More and more businesses are adding remote members to their teams — and for good reason. Opening positions to remote applicants produces a broader pool of talent, and it allows workers to do what they do best from wherever they feel most comfortable and productive. But it can be a challenge to stay connected with a team that’s spread across various locations and even time zones.
Below, six entrepreneurs discuss their top strategies for touching base with remote team members — and making sure those workers feel equally connected to the team.
“Slack is the best communication medium for remote teams,” says Liam Martin, co-founder of productivity tools Staff.com and TimeDoctor.com. It’s crucial to have tools for your team members to communicate when they’re not seeing each other regularly in the office.
“Apart from channels for various teams, we have a channel ‘chillzone’ where employees can relax and discuss not-so-serious things,” Martin adds. “Slack’s integration with Coworker Coffee also pairs each employee with a different colleague every two weeks for a virtual coffee. This helps them find common interests and connect in a better way.”
Even those who work in a conventional office setting know how difficult it can be to really connect with a team when everyone is constantly distracted by incoming calls, emails and more. That’s why it’s important to make time to focus on one another, even if you’re doing so across a long distance.
Corey Blake, founder and CEO of creative media firm Round Table Companies, says: “We are a remote team with employees all over the country. We spend a good amount of time on the phone and emphasize presence — meaning that, while people are together, we limit distractions. When we meet in person, no computers are open and people don’t check their phones. And, as the founder, presence starts with me leading by example.”

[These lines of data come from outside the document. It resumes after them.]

(** Opening the stream, among publishers. *)
Lemma weave_open_segment i d pubs st new :
  so_far d pubs st new →
  ∃ stream ps pubs' st' l,
    (∀ k : result HubError MemStream → async' SubscribeOk,
       weave ch hs i (Await (io_try (on_world EBroker (broker_subscribe hub.(broker) ch))) k) (pubs, st)
       = prepend [ps] (weave ch hs (S i) (k (Ok stream)) (pubs', st'))) ∧
    so_far (d + elapsed (hs i)) pubs' st' (new ++ l) ∧ on_log (new ++ l) ps ∧
    fed st0.(world).(nw_broker).(capacity) ch stream [] st'.
Proof.
  intros Hsf. pose proof (so_far_happens d pubs st new (hs i) Hsf) as H. cbn [weave].
  destruct (happens hub ch (hs i) (pubs, st)) as [ps [pubs1 st1]].
  destruct H as (l & [[logs Hpg] Hst Ho Hc Hcap] & Hps).
  destruct (open_stream hub Hnode _ _ _ _ _ _ _ _ _ _ Hpg)
    as (stream & st2 & Hopen & Hpg2 & Hf & Hc2).
  unfold io_try. rewrite Hopen. exists stream, ps, pubs1, st2, l. split; [done|].
  rewrite Hcap in Hf. assert (st2.(core) = st1.(core) ∧ st2.(outboxes) = st1.(outboxes)) as [Hco Hou].
  { unfold on_world, io_map_err, io_zoom in Hopen.
    destruct (broker_subscribe _ _ _) as [[|] w]; by simplify_eq. }
  split; [|split; [done|]].
  - split; [by exists logs|by eapply still_trans, still_core|congruence|congruence|].
    apply (fd_cap _ _ _ _ _ Hf).
  - split; [apply (fd_wf _ _ _ _ _ Hf)|done].
Qed.

(** The first five segments of a subscribe. *)
Lemma weave_open :
  so_far 0 pubs0 st0 [] →
  ∃ pss stream cursor pubs st new, length pss = 5 ∧
    weave ch hs 0 (subscribe_async hub sid rid ch since) (pubs0, st0)
    = prepend pss (weave ch hs 5 (Await (read_session ptr outbox) (replay_then_commit cursor stream))
        (pubs, st)) ∧
    so_far (elapsed (concat (hs <$> seq 0 5))) pubs st new ∧ on_log new (concat pss) ∧
    fed st0.(world).(nw_broker).(capacity) ch stream [] st.
Proof.
  intros H0. unfold subscribe_async.
  destruct (weave_quiet _ 0 _ _ _ _ _ H0 start_quiet)
    as (x & ps1 & pubs1 & st1 & l1 & -> & -> & H1 & L1 & _).
  destruct (weave_quiet _ 1 _ _ _ _ _ H1 acl_quiet)
    as ([] & ps2 & pubs2 & st2 & l2 & _ & -> & H2 & L2 & _).
  destruct (weave_quiet _ 2 _ _ _ _ _ H2 free_quiet)
    as ([] & ps3 & pubs3 & st3 & l3 & _ & -> & H3 & L3 & _).
  destruct (weave_quiet _ 3 _ _ _ _ _ H3 cursor_quiet)
    as (cursor & ps4 & pubs4 & st4 & l4 & _ & -> & H4 & L4 & _).
  destruct (weave_open_segment 4 _ _ _ _ H4) as (stream & ps5 & pubs5 & st5 & l5 & -> & H5 & L5 & Hf).
  exists [ps1; ps2; ps3; ps4; ps5], stream, cursor, pubs5, st5. eexists. split; [done|].
  split; [by rewrite !prepend_prepend|]. split; [|split; [|done]].
  - simpl. rewrite !elapsed_app. simpl. revert H5.
    match goal with |- so_far ?a _ _ _ → so_far ?b _ _ _ => replace b with a by lia; done end.
  - simpl. unfold on_log. rewrite app_nil_r, !Forall_app.
    split; [do 4 apply on_log_app; exact L1|]. split; [do 3 apply on_log_app; exact L2|].
    split; [do 2 apply on_log_app; exact L3|]. split; [apply on_log_app; exact L4|exact L5].
Qed.

(** Asking for the replay, among publishers. *)
Lemma weave_replay_segment i d pubs st new cap stream buf :
  so_far d pubs st new → fed cap ch stream buf st →
  (N.of_nat (length pubs0) ≤ st0.(world).(nw_kind).(history_size))%N →
  (d + elapsed (hs i) ≤ st0.(world).(nw_kind).(history_ttl))%N →
  ∃ replayed ps pubs' st' l,
    (∀ k : result HubError (list Publication) → async' SubscribeOk,
       weave ch hs i (Await (io_try (on_world EChannel
         (replay_since (kind_for hub ch) ch since))) k) (pubs, st)
       = prepend [ps] (weave ch hs (S i) (k (Ok replayed)) (pubs', st'))) ∧
    still st0 st' ∧ st'.(outboxes) = st0.(outboxes) ∧ fed cap ch stream (buf ++ ps) st' ∧
    on_log (new ++ l) ps ∧ Forall (λ p, p.(publ_channel) = ch ∧ (since < p.(publ_offset))%N) replayed ∧
    ∀ p, p ∈ entry_publication ch <$> (new ++ l) → (since < p.(publ_offset))%N → p ∈ replayed.
Proof.
  intros Hsf Hfed Hsize Httl. pose proof (so_far_happens d pubs st new (hs i) Hsf) as H.
  setoid_rewrite weave_await. pose proof (happens_fed cap ch stream buf (hs i) pubs st Hfed) as Hf.
  destruct (happens hub ch (hs i) (pubs, st)) as [ps [pubs1 st1]].
  destruct H as (l & [[logs Hpg] Hst Ho Hc Hcap] & Hps).
  destruct (progress_replay hub Hnode _ _ _ _ _ _ _ _ _ _ since Hpg Hsize) as (rs & k & Hrep & Hnewer & Hin);
    [rewrite Hc; lia|].
  unfold io_try. rewrite (on_world_eq EChannel _ _ _ _ Hrep). simpl.
  exists rs, ps, pubs1. eexists _, l. split; [reflexivity|]. split; [|split; [done|]].
  - eapply still_trans; [exact Hst|]. by apply still_core.
  - unfold fed in *. simpl. by split; [|split; [|split]].
Qed.
End head.

End resume.

(** ** Two publishers on the default node *)

Section witnesses.
#[local] Existing Instances QueueBroadcast CountNotifier QueueMpsc.

Abbreviation NodeSt := (@HubSt NodeW MemStream CountNotifier QueueMpsc).

(** The channel has had three publications, of which a client saw two. *)
Definition earlier : list (N * ps_op) :=
  (λ x, (0%N, OpPublish "rooms.lobby" [x])) <$> [x61; x62; x63].

Definition resuming : NodeSt :=
  set_world (mk_NodeW 0 (ps_run earlier (with_bounds 4 1000)).2 (with_capacity 8))
    (sample_open open_node).

Definition two_publishers : list Publisher :=
  [Before 0 "rooms.lobby" [x01]; Before 0 "rooms.lobby" [x02]].

(** [h] before segment [i]. *)
Definition before (hss : list (nat * list happening)) (i : nat) : list happening :=
  concat ((λ x, if decide (x.1 = i) then x.2 else []) <$> hss).

Definition sample_resume (since : N) (hss : list (nat * list happening)) :
    list (list Publication) * (result HubError SubscribeOk * (list Publisher * NodeSt)) :=
  weave open_node "rooms.lobby" (before hss) 0
    (subscribe_async open_node 0 1 "rooms.lobby" since) (two_publishers, resuming).

(** What the client gets: its outbox, then its stream. *)
Definition sample_frames (since : N) (hss : list (nat * list happening)) :
    list Publication * list Publication :=
  let '(_, (_, (_, st))) := sample_resume since hss in
  (omap (λ f, match f with SF_Publication p => Some p | _ => None end) (queued st 0),
   default [] (snd <$> stream_slot st.(world).(nw_broker) (mk_MemStream 0 0 "rooms.lobby"))).

Abbreviation pub n b := (mk_Publication "rooms.lobby" n [b]).

(** Nothing happens: the replay has what the client missed. *)
Example undisturbed : sample_frames 1 [] = ([pub 2 x63], []).
Proof. vm_compute. reflexivity. Qed.

(** The guard [since_offset > 0]. *)
Example from_the_start : sample_frames 0 [] = ([], []).
Proof. vm_compute. reflexivity. Qed.

(** The second publication is accepted before the stream is opened and announced
    after: the client gets it twice. *)
Example announced_in_between_comes_twice :
  sample_frames 2 [(0, [Turn 0; Turn 0; Turn 1]); (6, [Turn 1])]
  = ([pub 3 x01; pub 4 x02], [pub 4 x02]).
Proof. vm_compute. reflexivity. Qed.

(** Both are accepted, then announced the other way round: every subscriber gets
    offset 4 before offset 3. *)
Example offsets_out_of_order :
  sample_frames 0 [(6, [Turn 0; Turn 1; Turn 1; Turn 0])] = ([], [pub 4 x02; pub 3 x01]).
Proof. vm_compute. reflexivity. Qed.

Lemma open_node_plain : plain_node open_node.
Proof. by split. Qed.

Lemma resuming_logs : ∃ logs, pubsub_rel 0 logs resuming.(world).(nw_kind) ∧
  ∀ ch, (N.of_nat (length (logs ch)) ≤ 3)%N.
Proof.
  destruct (ps_run_refines 4 1000 0 0 earlier (λ _, []) (with_bounds 4 1000)) as [_ [Hrel _ _ _ Hn]];
    [vm_compute; intuition congruence|vm_compute; congruence|apply (run_inv_new 4 1000 0)|].
  eexists. split; [exact Hrel|]. intros ch. exact (Hn ch).
Qed.
End witnesses.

It’s difficult to get to know coworkers on a personal level when you’re hundreds of miles apart. So, it can be useful to make time in meetings for more than just the basic orders of business.
“We start all meetings with a check-in that builds our team’s connection,” notes Benjamin Berman, EOS implementer and partner at business scaling service Optimize For Growth. “People report their best personal and professional news and their expectations for the meeting. It’s a hyper-efficient and remote-friendly version of water cooler conversation that takes people out of the daily minutiae of the business.”
“Team-building games are a great way for remote teams to connect and get to know one another on a more personal level; they also have tangible impacts on productivity, morale and team performance,” says Dave Nevogt, co-founder and CMO of HR software firm Hubstaff.com. It’s important to make time for fun so that team members can get to know one another as people and not just coworkers.
“All you need to get started is a video-enabled conference tool like Skype or Google Hangouts. Some activities our team has tried are gaming nights, a virtual scavenger hunt and fitness challenges,” notes Nevogt.
While remote work can be great, it’s hard to make deep connections with coworkers if you never spend real quality time together. That’s why Michael Hsu, founder and CEO of autonomous accounting firm DeepSky, recommends making room in the schedule (and budget) for periodic get togethers for your remote teams.
“The DeepSky team spreads across 15 time zones and leverages daily check-ins to stay on point,” Hsu says. “Our quarterly retreat, however, is where the team really gets connected. Four times a year we get together somewhere in the world and spend three days reviewing, evaluating, planning and bonding over various activities.”
Spending time together having fun is great. But don’t underestimate the importance of letting your team work together in one place, if only for a few days.
Diego Orjuela, CEO of medical device supplier Cables & Sensors, says: “Each year, we organize a special retreat for our entire staff to spend time together and work shoulder to shoulder. This year we took everyone on a four-day cruise creating cohesion within the team as people got to spend all day together. After we returned, we worked together for an entire week. This time together proved invaluable.”